Countess Palatine of the Rhine
- Tenure: 1348 - 1353
- Born: 1331 Palermo, Kingdom of Sicily
- Died: 1377 (aged 45–46) Neustadt, Holy Roman Empire
- Spouse: Rudolf II, Count Palatine of the Rhine
- House: Barcelona
- Father: Frederick III of Sicily
- Mother: Eleanor of Anjou

= Margaret of Sicily, Countess Palatine of the Rhine =

Margaret of Sicily or Margherita di Sicilia-Aragona (1331 in Palermo – 1377 in Neustadt) was a Sicilian princess, daughter of the King Frederick III of Sicily and his wife Eleanor of Anjou.
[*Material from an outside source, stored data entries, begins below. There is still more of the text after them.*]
Lemma keeps_bind {A B} (m : M S E A) (f : A → M S E B) :
  keeps I m → (∀ a, keeps I (f a)) → keeps I (m ≫= f).
Proof.
  intros Hm Hf s Hs. specialize (Hm s Hs). unfold mbind, M_bind.
  destruct (m s) as [s1 [a|e|w]]; simpl in *; [by apply Hf|done|done].
Qed.

Lemma keeps_modify f : (∀ s, I s → I (f s)) → keeps I (modify f : M S E unit).
Proof. intros Hf s Hs. simpl. auto. Qed.

Lemma keeps_ext {A} (m m' : M S E A) : (∀ s, m s = m' s) → keeps I m → keeps I m'.
Proof. intros He Hm s Hs. rewrite <- He. by apply Hm. Qed.

Lemma keeps_for_each {A} (l : list A) (f : A → M S E unit) :
  (∀ x, x ∈ l → keeps I (f x)) → keeps I (for_each l f).
Proof.
  induction l as [|x l IH]; intros Hf; simpl; [apply keeps_ret|].
  apply keeps_bind; [apply Hf; left|intros _]. apply IH. intros y Hy. apply Hf. by right.
Qed.

End keeps.

(** [yields I m Φ]: from a state in [I], [m] leaves a state in [I] and its
    outcome, whichever it is, satisfies [Φ]. *)
Definition yields {S E A} (I : S → Prop) (m : M S E A) (Φ : outcome E A → Prop) : Prop :=
  ∀ s, I s → I (fst (m s)) ∧ Φ (snd (m s)).

Section yields.
Context {S E : Type} (I : S → Prop).

Lemma yields_ret {A} (a : A) (Φ : outcome E A → Prop) : Φ (Ok a) → yields I (mret a) Φ.
Proof. by intros HΦ s Hs. Qed.
Lemma yields_throw {A} e (Φ : outcome E A → Prop) : Φ (Err e) → yields I (throw e) Φ.
Proof. by intros HΦ s Hs. Qed.
Lemma yields_lift {A} (o : outcome E A) (Φ : outcome E A → Prop) : Φ o → yields I (lift o) Φ.
Proof. by intros HΦ s Hs. Qed.

Lemma yields_conseq {A} (m : M S E A) (Φ Ψ : outcome E A → Prop) :
  yields I m Φ → (∀ r, Φ r → Ψ r) → yields I m Ψ.
Proof. intros Hm HΦ s Hs. destruct (Hm s Hs). auto. Qed.

(** The outcome of a sequence is that of its second half, or an error of the
    first half, which leaves the sequence. *)
Lemma yields_bind {A B} (m : M S E A) (f : A → M S E B) Φ (Ψ : outcome E B → Prop) :
  yields I m Φ → (∀ a, Φ (Ok a) → yields I (f a) Ψ) →
  (∀ e, Φ (Err e) → Ψ (Err e)) → (∀ w, Φ (Panic w) → Ψ (Panic w)) → yields I (m ≫= f) Ψ.
Proof.
  intros Hm Hf He Hp s Hs. destruct (Hm s Hs) as [HI HΦ]. unfold mbind, M_bind.
  destruct (m s) as [s1 [a|e|w]]; simpl in *; [by apply Hf|by auto|by auto].
Qed.

Lemma yields_get {A} (f : S → M S E A) (Ψ : outcome E A → Prop) :
  (∀ s, I s → yields I (f s) Ψ) → yields I (get ≫= f) Ψ.
Proof. intros Hf s Hs. by apply (Hf s Hs s Hs). Qed.

End yields.

Definition noPanic {E A} (r : outcome E A) : Prop := ∀ w, r ≠ Panic w.

(** No panic, a value in [P] or an error in [Q]. *)
Definition ends {E A} (P : A → Prop) (Q : E → Prop) (r : outcome E A) : Prop :=
  match r with Ok a => P a | Err e => Q e | Panic _ => False end.

Section ends.
Context {S E : Type} (I : S → Prop).

Lemma yields_ends_bind {A B} (m : M S E A) (f : A → M S E B) P P' Q :
  yields I m (ends P Q) → (∀ a, P a → yields I (f a) (ends P' Q)) →
  yields I (m ≫= f) (ends P' Q).
Proof. intros Hm Hf. by apply (yields_bind I _ _ _ _ Hm). Qed.

Lemma yields_ends_conseq {A} (m : M S E A) (P P' : A → Prop) (Q Q' : E → Prop) :
  yields I m (ends P Q) → (∀ a, P a → P' a) → (∀ e, Q e → Q' e) → yields I m (ends P' Q').
Proof. intros Hm HP HQ. apply (yields_conseq I _ _ _ Hm). intros []; simpl; auto. Qed.

Lemma yields_for_each {A} (l : list A) (f : A → M S E unit) (P : A → Prop) Q :
  (∀ x, x ∈ l → yields I (f x) (ends (λ _, P x) Q)) →
  yields I (for_each l f) (ends (λ _, ∀ x, x ∈ l → P x) Q).
Proof.
  induction l as [|x l IH]; intros Hf; simpl.
  - apply yields_ret. simpl. intros x ?%elem_of_nil. done.
  - apply (yields_ends_bind _ _ (λ _, P x)); [apply Hf; left|]. intros _ Hx.
    apply (yields_ends_conseq _ (λ _, ∀ y, y ∈ l → P y) _ Q); [|set_solver|done].
    apply IH. set_solver.
Qed.

(** [m] decides [P]: it never panics, and reports an error exactly if [P] fails. *)
Definition decides (m : M S E unit) (P : Prop) : Prop := yields I m (ends (λ _, P) (λ _, ¬ P)).

Lemma decides_ret (P : Prop) : P → decides (mret tt) P.
Proof. intros HP. by apply yields_ret. Qed.
Lemma decides_throw e (P : Prop) : ¬ P → decides (throw e) P.
Proof. intros HP. by apply yields_throw. Qed.

Lemma decides_conseq m (P P' : Prop) : decides m P → (P ↔ P') → decides m P'.
Proof. intros Hm HP. apply (yields_ends_conseq _ _ _ _ _ Hm); tauto. Qed.

Lemma decides_seq m m' (P P' : Prop) : decides m P → (P → decides m' P') → decides (m ;; m') (P ∧ P').
Proof.
  intros Hm Hm' s Hs. destruct (Hm s Hs) as [HI HΦ]. unfold mbind, M_bind.
  destruct (m s) as [s1 [a|e|w]]; simpl in *; [|tauto|done].
  destruct (Hm' HΦ s1 HI) as [HI' HΦ']. split; [done|]. destruct (snd (m' s1)); simpl in *; tauto.
Qed.

Lemma decides_for_each {A} (l : list A) (f : A → M S E unit) (P : A → Prop) :
  (∀ x, x ∈ l → decides (f x) (P x)) → decides (for_each l f) (∀ x, x ∈ l → P x).
Proof.
  induction l as [|x l IH]; intros Hf; simpl.
  - apply decides_ret. intros x ?%elem_of_nil. done.
  - apply (decides_conseq _ (P x ∧ ∀ y, y ∈ l → P y)); [|set_solver].
    apply decides_seq; [apply Hf; left|intros _; apply IH; set_solver].
Qed.

End ends.

Create HintDb keeps discriminated.
#[export] Hint Resolve keeps_ret keeps_lift keeps_throw keeps_get : keeps.

(** Splits a computation into its steps; what is left are the changes of the
    state and the calls the hint database does not know. *)
Ltac keeps :=
  repeat first
    [ solve [auto with keeps]
    | progress case_match
    | apply keeps_bind; [|intros ?] ].

(** ** Pointers

    Where the source compares or keys maps by pointer ([map[*Image]int],
    [mapset.Set[*StageDesc]]), the model uses the address; the objects
    themselves are found through a heap function. *)
Abbreviation ptr := positive (only parsing).

(** ** The nondeterminism of the Go runtime

    Go leaves open in which order [range] visits a map, in which order a
    [mapset.Set] is iterated, and how [sort.Slice] arranges elements that
    compare equal.  Every definition that depends on one of these takes an
    instance of [GoRuntime]; a theorem that quantifies over the instance holds
    for every choice the runtime may make. *)
Definition le_of_less {A} (less : A → A → bool) : relation A :=
  λ x y, less y x = false.

Class StrictWeakOrder {A} (less : A → A → bool) : Prop := {
  swo_asym x y : less x y = true → less y x = false;
  swo_negtrans x y z : less y x = false → less z y = false → less z x = false
}.

Class GoRuntime := {
  range_map {K} `{Countable K} {V} : gmap K V → list (K * V);
  range_map_perm {K} `{Countable K} {V} (m : gmap K V) :
    range_map m ≡ₚ map_to_list m;
  iter_set {K} `{Countable K} : gset K → list K;
  iter_set_perm {K} `{Countable K} (s : gset K) : iter_set s ≡ₚ elements s;
  sort_slice {A} : (A → A → bool) → list A → list A;
  sort_slice_perm {A} (less : A → A → bool) l : sort_slice less l ≡ₚ l;
  sort_slice_sorted {A} (less : A → A → bool) l :
    StrictWeakOrder less → StronglySorted (le_of_less less) (sort_slice less l)
}.

#[export] Instance le_of_less_dec {A} (less : A → A → bool) :
  RelDecision (le_of_less less).
Proof. intros x y. unfold le_of_less. solve_decision. Defined.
In 1348 she married Rudolf II, Count Palatine of the Rhine, and was Countess Palatine of the Rhine until 1353, year of the husband's death.

==Life==
Margaret was the youngest daughter of King Frederick II of Sicily-Aragon (1272-1337) and Eleanore, daughter of Charles II of Anjou. Her parents resided in Palermo, where she presumably was born.

In 1348 Margaret married the widowed Count Palatine Rudolf II from the house of Wittelsbach, who lived in Neustadt an der Weinstraße. The marriage of Rudolf II and Margaret of Sicily-Aragon remained childless.